Shanghai surprise ... a new town in ye olde English style
Jonathan Watts in Songjiang
Wednesday June 2, 2004
The Guardian
In a small corner of the giant construction site that is China, something rather quaint is happening: modern skyscrapers are giving way to Georgian terraces, concrete squares are being discarded in favour of English village greens, and instead of the usual eight-lane superhighways there are winding cobbled lanes.
That, at least, is the ambitiously low-rise plan for a giant new satellite-city near Shanghai that aims to recreate the most picturesque elements of a British town to lure homebuyers from China's newly affluent middle class.
Squeezing 500 years of British architectural development into a five-year construction project, Thames Town will have half-timbered Tudor-style buildings at its centre, a waterfront of Victorian red-brick warehouses, and an outlying area of gabled 20th century buildings bordered by hedges, verdant lawns and leafy roads.
With a fake turreted castle and at least one windmill, there is a danger that the site in Songjiang could turn into a British Disneyland that might serve as a monument to the excesses of Shanghai's overheated property market. But the architects say they are designing a working community.
When it is completed next year, residents will be able to have a fashionable white wedding under the spire of a new Catholic church modelled on one in Clifton, Bristol.
Drinkers will be able to drop into pubs inspired by Birmingham, and shoppers will be able to browse in a covered market with distinct echoes of Covent Garden. As well as football pitches and at least one garden maze, the project aims to create one of the greenest residential areas in the country, with streets lined by London plane trees and yew and hawthorn hedges.
It is part of a scheme by the Shanghai municipal government to rehouse 500,000 people in nine new satellite towns, each with a separate theme.
At Anting, for instance, seven German architectural firms are creating an "auto-town" complete with an Formula 1 track and a BMW plant. Pujiang will have an Italian flavour; Fencheng will duplicate the Ramblas shopping arcade in Barcelona.
None, however, is on as grand a scale as Songjiang. In the coming two years, nine universities, encompassing 100,000 students and staff, are to be relocated to this site, about 20 miles outside China's commercial capital. Construction has begun on a train link that will cut the journey into town to 15 minutes. Work is also under way on a giant terminal building that will house what is claimed to be the biggest shopping mall in China, with a floor space of 280,000 square metres.
Hi-tech firms, including Hitachi and the Taiwanese computer-chip maker Taijidian, are investing in new factories. Most will be in the modern Chinese style.

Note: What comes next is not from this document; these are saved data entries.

(** * PyPoE.poe.patchserver: the patch-server client

    A shallow embedding of [src/PyPoE/poe/patchserver.py] (class [Patch] and
    the two socket helpers) together with the parts of the Python runtime the
    module calls into: [struct.unpack], [io.BytesIO.read],
    [bytes.decode('utf-16')], [str.strip], [str.rsplit], [os.path.split],
    [os.path.join], [os.makedirs], [open(..., 'wb')], [urllib.request.urlopen]
    and the socket calls.

    Conventions.
    - A Python [str] is the list of its code points ([pystr]); [bytes] is a
      list of [byte].
    - Methods are computations in a state-and-exception monad [Py] over a
      [World]: the attributes of the [Patch] object, the file system, the log
      of HTTP requests issued and the log of socket operations.
    - What the outside world answers (the patch server's reply, the HTTP
      servers' behaviour, whether a socket call fails) is an [Env] value the
      methods are parameterised by. *)

From Stdlib Require Import ZArith NArith Lia List.
From Stdlib.Strings Require Import Ascii String Byte.
From Stdlib Require DecimalString.
From stdpp Require Import base option list gmap.

Local Open Scope N_scope.

(** ** Python values *)

Abbreviation pystr := (list N).
Abbreviation bytes := (list byte).

(** A literal: the code points of an ASCII string. *)
Definition str (s : string) : pystr := N_of_ascii <$> list_ascii_of_string s.

Definition slash : N := 47.

(** [bool(x)] for an optional string argument: [None] and [''] are falsy. *)
Definition truthy (o : option pystr) : bool :=
  match o with
  | Some (_ :: _) => true
  | _ => false
  end.

(** ** Exceptions *)

(** The [reason] attribute of a [URLError]: the exception [urlopen] wrapped (an
    [OSError] such as [ConnectionRefusedError], [socket.gaierror],
    [ssl.SSLError], [socket.timeout]) or, for an [HTTPError], the message. *)
Inductive url_reason :=
| ReasonConnectionRefused
| ReasonOSError (what : string)
| ReasonMessage (msg : string).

But Thames Town will offer a different home to its 8,000 residents, most of whom are expected to be university professors and factory managers.
The 3bn yuan (£200m) project centres on a medieval town square and radiates out through Tudor, Victorian and Georgian styles of architecture. Bringing it up to date is a multi-storey car park.
Paul Rice, principal architect of the Atkins consultancy, said: "We are aware of the Disneyland implications. This could become a joke if built in the wrong way. But this is a working community. Compared with other Chinese towns, it will be a pleasant place to live."
The need to compromise between British designs and Chinese living styles is already apparent at the site, which is laid out in a grid pattern. The few completed villas feature large windows on a decidedly Chinese scale.
"People in Shanghai are looking for something different," said Liu Wei, of the municipal management company. "Our target is young, wealthy consumers who can adapt easily to a new lifestyle."
Whether they can adapt to the 6m yuan (£400,000) price tag for a large three-bedroom villa is another question. With property prices in Shanghai having doubled in the past two years, the market is widely seen as a bubble set to burst.